Kriminal Minggu Ini: Teror Bom SD hingga Sopir Truk Tabrak JPO Diamankan

by -57 Views

Kriminal Selama Sepekan: Teror Bom, Penganiayaan, dan Penyelundupan

Jakarta (ANTARA) – Berbagai kejadian kriminal terjadi selama seminggu terakhir, mulai dari penangkapan pelaku teror bom di SDN Srengseng Sawah 15 hingga kasus sopir truk pengangkut alat berat yang tersangkut di Jembatan Penyeberangan Orang (JPO) Tendean. Simak rangkuman berita menarik yang masih patut untuk dibaca kembali.

Pelaku Teror Bom SDN Srengseng Sawah 15 Diamankan

Polda Metro Jaya telah berhasil mengamankan pelaku dugaan teror bom di SDN Srengseng Sawah 15, Jagakarsa, Jakarta Selatan. Pelaku berinisial MY telah berhasil ditangkap dan saat ini telah diamankan untuk proses hukum lebih lanjut. Tindakan teror ini membuat ketegangan di sekitar lokasi kejadian, namun berkat tindakan cepat pihak kepolisian, situasi dapat dikendalikan.

Penyelidikan Terduga Pelaku Penganiayaan di Cikarang

Satuan Reserse Kriminal Polres Metro Bekasi sedang giat memburu seorang terduga pelaku penganiayaan berulang terhadap kekasihnya di wilayah Cikarang Selatan, Kabupaten Bekasi.
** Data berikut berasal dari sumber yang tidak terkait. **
(* ===== verification/LuaGCMark.v ===== *)
(** LuaGCMark: what marking does (reallymarkobject() of lgc.c): white objects become gray or
    black, and whatever becomes black points to no white object. *)

From Corelib Require Import ssreflect.
From stdpp Require Import base list gmap numbers strings.
From Stdlib Require Import ZArith Lia.
From S2P Require Import Prelude LuaHeap LuaGC.

Implicit Type g : global_State.

(** ** Colours *)

Definition has (P : GCObject -> Prop) g (o : loc) : Prop := exists x, heap g !! o = Some x /\ P x.
Abbreviation is_white := (has (fun x => iswhite (marked x) = true)).
Abbreviation nonwhite := (has (fun x => iswhite (marked x) = false)).
Abbreviation is_gray := (has (fun x => isgray (marked x) = true)).

(** All that an object points to is marked. *)
Definition covered g (o : loc) : Prop := exists x, heap g !! o = Some x /\ Forall (nonwhite g) (refs (heap g) (body x)).

(** Objects that wait in lists to be traversed. *)
Definition traversable (b : gcbody) : bool :=
  match b with BCClosure _ _ | BLClosure _ _ _ | BTable _ _ _ | BProto _ _ _ _ _ | BThread _ _ _ _ _ => true | _ => false end.
Definition is_string (b : gcbody) : bool := match b with BString _ => true | _ => false end.
Definition open_upval (b : gcbody) : bool := match b with BUpval (UOpen _ _) => true | _ => false end.

(** Objects of these kinds are never black. *)
Definition never_black (b : gcbody) : bool := match b with BThread _ _ _ _ _ | BUpval (UOpen _ _) | BString _ => true | _ => false end.

Definition white_set g : gset loc := dom (filter (fun kv : loc * GCObject => iswhite (marked kv.2) = true) (heap g)).

Lemma elem_white_set g o : o ∈ white_set g <-> is_white g o.
Proof.
  rw /white_set elem_of_dom. split.
  - intros [x [Hx Hw]%map_lookup_filter_Some]. by exists x.
  - intros (x & Hx & Hw). exists x. by apply map_lookup_filter_Some.
Qed.

Lemma white_nonwhite g o : is_white g o -> nonwhite g o -> False.
Proof. intros (x & Hx & ?) (y & Hy & ?). congruence. Qed.

(** A gray object that can wait. *)
Abbreviation waiting := (has (fun x => isgray (marked x) = true /\ traversable (body x) = true)).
Polisi terus melakukan koordinasi dan penyelidikan untuk dapat segera menangkap pelaku agar dapat diproses sesuai dengan hukum yang berlaku. Kasus ini menunjukkan pentingnya penegakan hukum dalam melindungi masyarakat dari tindakan kekerasan.
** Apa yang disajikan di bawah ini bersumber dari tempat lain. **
(* ===== verification/LuaGCInv.v ===== *)
(** LuaGCInv: what holds of the objects of Lua at any time: the lists of lgc.c hold all of
    them, and open upvalues belong to threads. *)

From Corelib Require Import ssreflect.
From stdpp Require Import base list gmap numbers strings.
From Stdlib Require Import ZArith Lia.
From S2P Require Import Prelude LuaHeap LuaGC LuaGCMark.

Implicit Type g : global_State.

(** ** The structure of the heap *)

(** What the lists depend on: the kind of an object, and how threads and open upvalues refer to each other. *)
Inductive skel :=
| SkString
| SkUdata
| SkTable
| SkOpen (th : loc) (i : nat)
| SkThread (size top : nat) (ups : list loc)
| SkOther.

#[export] Instance skel_eq_dec : EqDecision skel.
Proof. solve_decision. Defined.

Definition skel_of (b : gcbody) : skel :=
  match b with
  | BString _ => SkString
  | BUdata _ _ => SkUdata
  | BTable _ _ _ => SkTable
  | BUpval (UOpen th i) => SkOpen th i
  | BThread _ st top _ ups => SkThread (length st) top ups
  | _ => SkOther
  end.
Definition sk g (o : loc) : option skel := (skel_of ∘ body) <$> heap g !! o.

(** The list that an object of a kind is in. *)
Definition home g (k : skel) : list loc :=
  match k with
  | SkString => concat (strt g)
  | SkUdata => rootgc g ++ tmudata g
  | SkOpen _ _ => uvhead g
  | _ => rootgc g
  end.
Definition in_root (k : skel) : Prop := match k with SkString | SkOpen _ _ => False | _ => True end.

Record shape g : Prop := {
  s_home o k : sk g o = Some k -> o ∈ home g k;
  s_root o : o ∈ rootgc g -> exists k, sk g o = Some k /\ in_root k;
  s_strt o : o ∈ concat (strt g) -> sk g o = Some SkString;
  s_tmu o : o ∈ tmudata g -> sk g o = Some SkUdata;
  s_uv o : o ∈ uvhead g -> exists th i, sk g o = Some (SkOpen th i);
  s_nodup : NoDup (rootgc g ++ tmudata g);
  s_nodup_strt : NoDup (concat (strt g));
  s_nodup_uv : NoDup (uvhead g);
  s_main : exists pre post, rootgc g = pre ++ mainthread g :: post /\ Forall (fun o => sk g o = Some SkUdata) post;
  s_mainthread : exists n top ups, sk g (mainthread g) = Some (SkThread n top ups);
  s_running : exists n top ups, sk g (running g) = Some (SkThread n top ups);
  s_thread th n top ups : sk g th = Some (SkThread n top ups) ->
    NoDup ups /\ (top <= n)%nat /\ Forall (fun uv => exists i, sk g uv = Some (SkOpen th i)) ups;
  s_open uv th i : sk g uv = Some (SkOpen th i) -> exists n top ups, sk g th = Some (SkThread n top ups) /\ uv ∈ ups /\ (i < top)%nat
}.

(** The lists that the structure depends on. *)
Definition same_lists g g' : Prop :=
  rootgc g' = rootgc g /\ concat (strt g') = concat (strt g) /\ tmudata g' = tmudata g /\ uvhead g' = uvhead g /\
  mainthread g' = mainthread g /\ running g' = running g.

Lemma same_lists_home g g' k : same_lists g g' -> home g' k = home g k.
Proof. intros (H1 & H2 & H3 & H4 & _). destruct k; rw /= ?H1 ?H2 ?H3 ?H4 //. Qed.

Lemma shape_ext g g' : (forall o, sk g' o = sk g o) -> same_lists g g' -> shape g -> shape g'.
Proof.
  intros Hsk Hl [? ? ? ? ? ? ? ? (pre & post & ? & ?) ? ? Ht Ho]. pose proof Hl as (H1 & H2 & H3 & H4 & H5 & H6).
  split; rw ?H1 ?H2 ?H3 ?H4 ?H5 ?H6 ?Hsk //; try (by intros o; rw ?Hsk; auto).
  - intros o k. rw Hsk (same_lists_home _ _ _ Hl). auto.
  - exists pre, post. split; [done|]. eapply Forall_impl; [done|]. intros o. by rw Hsk.
  - intros th n top ups. rw Hsk => /Ht [? [? HF]]. split_and!; try done. eapply Forall_impl; [done|]. intros uv [i ?]. exists i. by rw Hsk.
  - intros uv th i. rw !Hsk. apply Ho.
Qed.

(** ** Colours and types *)

Abbreviation alive := (fun g => has (fun x => isdead (currentwhite g) (marked x) = false) g).

(** One white is current. *)
Definition one_white (w : marks) : Prop := exists b f, w = Marks b (negb b) false false false f false.

Definition is_udata (b : gcbody) : bool := match b with BUdata _ _ => true | _ => false end.
Definition sane_object (x : GCObject) : Prop :=
  white0 (marked x) && white1 (marked x) = false /\ iswhite (marked x) && isblack (marked x) = false /\ never_black (body x) && isblack (marked x) = false /\
  is_udata (body x) && isgray (marked x) = false.
Definition sane g : Prop := forall o x, heap g !! o = Some x -> sane_object x.

(** Pointers that are used at a type. *)
Definition typed g (b : gcbody) : Prop :=
  match b with
  | BUdata m _ => Forall (fun o => sk g o = Some SkTable) (oref m)
  | BTable m _ ns => Forall (fun o => sk g o = Some SkTable) (oref m) /\ forallb node_ok ns = true
  | BProto s _ us _ ls => Forall (fun o => sk g o = Some SkString) (oref s ++ (us ≫= oref) ++ (ls ≫= oref))
  | _ => True
  end.

(** While objects are marked, none is dead, and there is no pointer to a freed one. *)
Record mbase g : Prop := {
  b_shape : shape g;
  b_white : one_white (currentwhite g);
  b_sane : sane g;
  b_dead o x : heap g !! o = Some x -> isdead (currentwhite g) (marked x) = false;
  b_refs o x : heap g !! o = Some x -> Forall (allocated g) (refs (heap g) (body x));
  b_typed o x : heap g !! o = Some x -> typed g (body x);
  b_fixed o x : heap g !! o = Some x -> fixed (marked x) = true -> skel_of (body x) = SkString \/ o = mainthread g
}.

(** An open upvalue has a value. *)
Lemma sk_lookup g o x : heap g !! o = Some x -> sk g o = Some (skel_of (body x)).
Proof. intros Hx. by rw /sk Hx. Qed.

Lemma sk_inv g o k : sk g o = Some k -> exists x, heap g !! o = Some x /\ skel_of (body x) = k.
Proof. rw /sk. destruct (heap g !! o) as [x|]; [|done]. intros [= <-]. by exists x. Qed.

Lemma skel_thread b n top ups : skel_of b = SkThread n top ups -> exists gt st cis, b = BThread gt st top cis ups /\ length st = n.
Proof. destruct b as [| |[]| | | | |]; try done. intros [= <- <- <-]. eauto. Qed.
Lemma skel_open b th i : skel_of b = SkOpen th i -> b = BUpval (UOpen th i).
Proof. destruct b as [| |[]| | | | |]; try done. by intros [= <- <-]. Qed.
Lemma skel_udata b : skel_of b = SkUdata -> exists m e, b = BUdata m e.
Proof. destruct b as [| |[]| | | | |]; try done. eauto. Qed.
Lemma skel_table b : skel_of b = SkTable -> exists m a ns, b = BTable m a ns.
Proof. destruct b as [| |[]| | | | |]; try done. eauto. Qed.
Lemma skel_string b : skel_of b = SkString -> exists s, b = BString s.
Proof. destruct b as [| |[]| | | | |]; try done. eauto. Qed.

Lemma shape_slot g uv th i : shape g -> sk g uv = Some (SkOpen th i) -> exists v, stack_slot (heap g) th i = Some v.
Proof.
  intros HS Huv. destruct (s_open _ HS _ _ _ Huv) as (n & top & ups & Hth & _ & Hi). destruct (s_thread _ HS _ _ _ _ Hth) as (_ & Hn & _).
  destruct (sk_inv _ _ _ Hth) as (y & Hy & (gt & st & cis & Hb & Hl)%skel_thread). rw /stack_slot Hy /= Hb. apply lookup_lt_is_Some. lia.
Qed.

Lemma mbase_mark_ok g : mbase g -> mark_ok g.
Proof.
  intros [HS _ Hs Hd Hr _ _]. split; try done.
  - intros o x Hx Hw. destruct (Hs o x Hx) as (_ & Hb & _). by rw Hw in Hb.
  - intros o x v Hx Hv. destruct v as [th i|v]; [|by eexists]. destruct (shape_slot g o th i HS) as [w Hw]; [by rw (sk_lookup _ _ _ Hx) Hv|].
    exists w. by rw /= Hw.
Qed.

(** ** What the collector does to objects before the sweep *)

(** Entries of tables and unused stack slots are removed. *)
Definition similar (b b' : gcbody) : Prop :=
  match b, b' with
  | BTable m a ns, BTable m' a' ns' => m' = m /\ (a' ≫= vref) ⊆ (a ≫= vref) /\ (ns' ≫= nref) ⊆ (ns ≫= nref) /\ (forallb node_ok ns = true -> forallb node_ok ns' = true)
  | BThread gt st top cis ups, BThread gt' st' top' cis' ups' =>
      gt' = gt /\ length st' = length st /\ take top st' = take top st /\ top' = top /\ ups' = ups
  | _, _ => b' = b
  end.

Lemma similar_refl b : similar b b.
Proof. by destruct b. Qed.
Lemma similar_trans b1 b2 b3 : similar b1 b2 -> similar b2 b3 -> similar b1 b3.
Proof.
  destruct b1; destruct b2; simpl; try congruence; intros H12; destruct b3; simpl; try congruence.
  - intros (? & ? & ? & ?). destruct H12 as (? & ? & ? & ?). split; [congruence|]. split; [by etrans|]. split; [by etrans|auto].
  - intros (? & ? & ? & ? & ?). destruct H12 as (? & ? & ? & ? & ?). subst. split_and!; congruence.
Qed.
Lemma similar_skel b b' : similar b b' -> skel_of b' = skel_of b.
Proof. destruct b, b'; simpl; try congruence; [by intros [= ->]|]. intros (? & -> & ? & -> & ->). done. Qed.

Record evolves g g' : Prop := {
  e_frame : g' = set_lists (set_heap g (heap g')) (gray g') (grayagain g') (weak g');
  e_none o : heap g !! o = None -> heap g' !! o = None;
  e_some o x : heap g !! o = Some x -> exists x', heap g' !! o = Some x' /\ similar (body x) (body x') /\
    (iswhite (marked x) = false -> iswhite (marked x') = false) /\ (iswhite (marked x') = true -> marked x' = marked x) /\
    fixed (marked x') = fixed (marked x)
}.

#[export] Instance evolves_refl : Reflexive evolves.
Proof. intros g. split; [by destruct g|done|]. intros o x Hx. exists x. split_and!; try done. apply similar_refl. Qed.
#[export] Instance evolves_trans : Transitive evolves.
Proof.
  intros g1 g2 g3 H12 H23. split.
  - rw (e_frame _ _ H23) (e_frame _ _ H12). by destruct g1, g2, g3.
  - intros o Ho. by apply (e_none _ _ H23), (e_none _ _ H12).
  - intros o x Hx. destruct (e_some _ _ H12 o x Hx) as (y & Hy & Hs & Hw & Hw' & Hf). destruct (e_some _ _ H23 o y Hy) as (z & Hz & Hs2 & Hw2 & Hw2' & Hf2).
    exists z. split; [done|]. split; [by eapply similar_trans|]. split; [by auto|]. split; [|congruence]. intros Hwz. rw (Hw2' Hwz). apply Hw'. by rw -(Hw2' Hwz).
Qed.

Section evolves.
Context (g g' : global_State) (HE : evolves g g').

Lemma evolves_sk o : sk g' o = sk g o.
Proof using HE.
  rw /sk. destruct (heap g !! o) as [x|] eqn:Hx; [|by rw (e_none _ _ HE _ Hx)].
  destruct (e_some _ _ HE o x Hx) as (x' & -> & Hs & _). by rw /= (similar_skel _ _ Hs).
Qed.

Lemma evolves_lists : same_lists g g'.
Proof using HE. rw (e_frame _ _ HE). done. Qed.

Lemma evolves_shape : shape g -> shape g'.
Proof using HE. apply shape_ext; [apply evolves_sk|apply evolves_lists]. Qed.

Lemma evolves_back o x' : heap g' !! o = Some x' -> exists x, heap g !! o = Some x /\ similar (body x) (body x') /\
  (iswhite (marked x) = false -> iswhite (marked x') = false) /\ (iswhite (marked x') = true -> marked x' = marked x) /\ fixed (marked x') = fixed (marked x).
Proof using HE.
  intros Hx'. destruct (heap g !! o) as [x|] eqn:Hx; [|by rw (e_none _ _ HE _ Hx) in Hx'].
  destruct (e_some _ _ HE o x Hx) as (y & Hy & Hs). exists x. split; [done|]. by assert (y = x') as <- by congruence.
Qed.

Lemma evolves_allocated o : allocated g o -> allocated g' o.
Proof using HE. intros [x Hx]. destruct (e_some _ _ HE o x Hx) as (y & Hy & _). by exists y. Qed.
Lemma evolves_nonwhite o : nonwhite g o -> nonwhite g' o.
Proof using HE. intros (x & Hx & Hw). destruct (e_some _ _ HE o x Hx) as (y & Hy & _ & Hn & _). exists y. auto. Qed.

Lemma evolves_slot uv th i : shape g -> sk g uv = Some (SkOpen th i) -> stack_slot (heap g') th i = stack_slot (heap g) th i.
Proof using HE.
  intros HS Huv. destruct (s_open _ HS _ _ _ Huv) as (n & top & ups & Hth & _ & Hi).
  destruct (sk_inv _ _ _ Hth) as (y & Hy & (gt & st & cis & Hb & Hl)%skel_thread). destruct (e_some _ _ HE th y Hy) as (y' & Hy' & Hs & _).
  rw /stack_slot Hy Hy' /= Hb. rw Hb in Hs. destruct (body y'); try done. destruct Hs as (_ & _ & Ht & _).
  rw -(lookup_take_lt stack top i Hi) -(lookup_take_lt st top i Hi) Ht //.
Qed.

(** Objects get no new pointers. *)
Lemma evolves_refs o x x' : shape g -> heap g !! o = Some x -> similar (body x) (body x') -> refs (heap g') (body x') ⊆ refs (heap g) (body x).
Proof using HE.
  intros HS Hx Hs. destruct (body x) as [| |v| | | | |] eqn:Hb, (body x') as [| |v'| | | | |]; simpl in Hs; try discriminate Hs;
    try (by injection Hs; intros; subst).
  - injection Hs as ->. destruct v as [th i|]; [|done]. rw /= /upval_refs /= (evolves_slot o); [done|by rw (sk_lookup _ _ _ Hx) Hb|done].
  - destruct Hs as (-> & ? & ? & _). simpl. set_solver.
  - destruct Hs as (-> & _ & Ht & -> & _). by rw /= Ht.
Qed.

Lemma evolves_covered o : shape g -> covered g o -> covered g' o.
Proof using HE.
  intros HS (x & Hx & Hr). destruct (e_some _ _ HE o x Hx) as (x' & Hx' & Hs & _). exists x'. split; [done|]. apply Forall_forall. intros c Hc.
  apply evolves_nonwhite. eapply Forall_forall; [exact Hr|]. by eapply evolves_refs.
Qed.
Lemma evolves_typed b : typed g b -> typed g' b.
Proof using HE.
  destruct b; simpl; try done; [intros HF|intros [HF ?]; split; [|done]|intros HF]; (eapply Forall_impl; [exact HF|]); intros o; by rw evolves_sk.
Qed.
Lemma similar_typed b b' : similar b b' -> typed g b -> typed g b'.
Proof using Type. destruct b, b'; simpl; try done; try (intros Hs; injection Hs; intros; by subst); try congruence. intros (-> & _ & _ & Hn) [? ?]. auto. Qed.

Lemma evolves_mbase : sane g' -> mbase g -> mbase g'.
Proof using HE.
  intros Hsane [HS Hone _ Hd Hr Ht Hfix]. assert (currentwhite g' = currentwhite g) as Hcw by (by rw (e_frame _ _ HE)).
  split; [by apply evolves_shape|by rw Hcw|done|..].
  - intros o x' Hx'. destruct (evolves_back _ _ Hx') as (x & Hx & _ & _ & Hw & _). rw Hcw. destruct (iswhite (marked x')) eqn:Hwx; [|by apply nonwhite_alive].
    rw (Hw eq_refl). by apply (Hd o).
  - intros o x' Hx'. destruct (evolves_back _ _ Hx') as (x & Hx & Hs & _). pose proof (evolves_refs _ _ _ HS Hx Hs) as Hsub.
    apply Forall_forall. intros c Hc. apply evolves_allocated. by eapply Forall_forall; [apply (Hr o x Hx)|apply Hsub].
  - intros o x' Hx'. destruct (evolves_back _ _ Hx') as (x & Hx & Hs & _). by apply evolves_typed, (similar_typed (body x)), (Ht o).
  - intros o x' Hx'. destruct (evolves_back _ _ Hx') as (x & Hx & Hs & _ & _ & ->). rw (similar_skel _ _ Hs).
    assert (mainthread g' = mainthread g) as -> by (by rw (e_frame _ _ HE)). by apply Hfix.
Qed.
End evolves.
Gagalkan Penyelundupan Ekstasi di Rutan Salemba

Seorang petugas wanita yang bertugas di layanan kunjungan Rumah Tahanan Kelas I Salemba, Jakarta Pusat, berhasil menggagalkan upaya penyelundupan ekstasi yang disembunyikan di dalam lipatan tisu oleh seorang pengunjung. Tindakan tegas petugas ini mencegah masuknya barang terlarang ke dalam tahanan dan menunjukkan kewaspadaan yang tinggi dalam menjaga keamanan dan ketertiban.

Kejadian-kejadian kriminal ini menunjukkan pentingnya kerjasama antara pihak berwenang dan masyarakat dalam mencegah dan menangani tindakan kriminal. Semua pihak diharapkan dapat bekerja sama untuk menciptakan lingkungan yang aman dan terhindar dari ancaman kejahatan.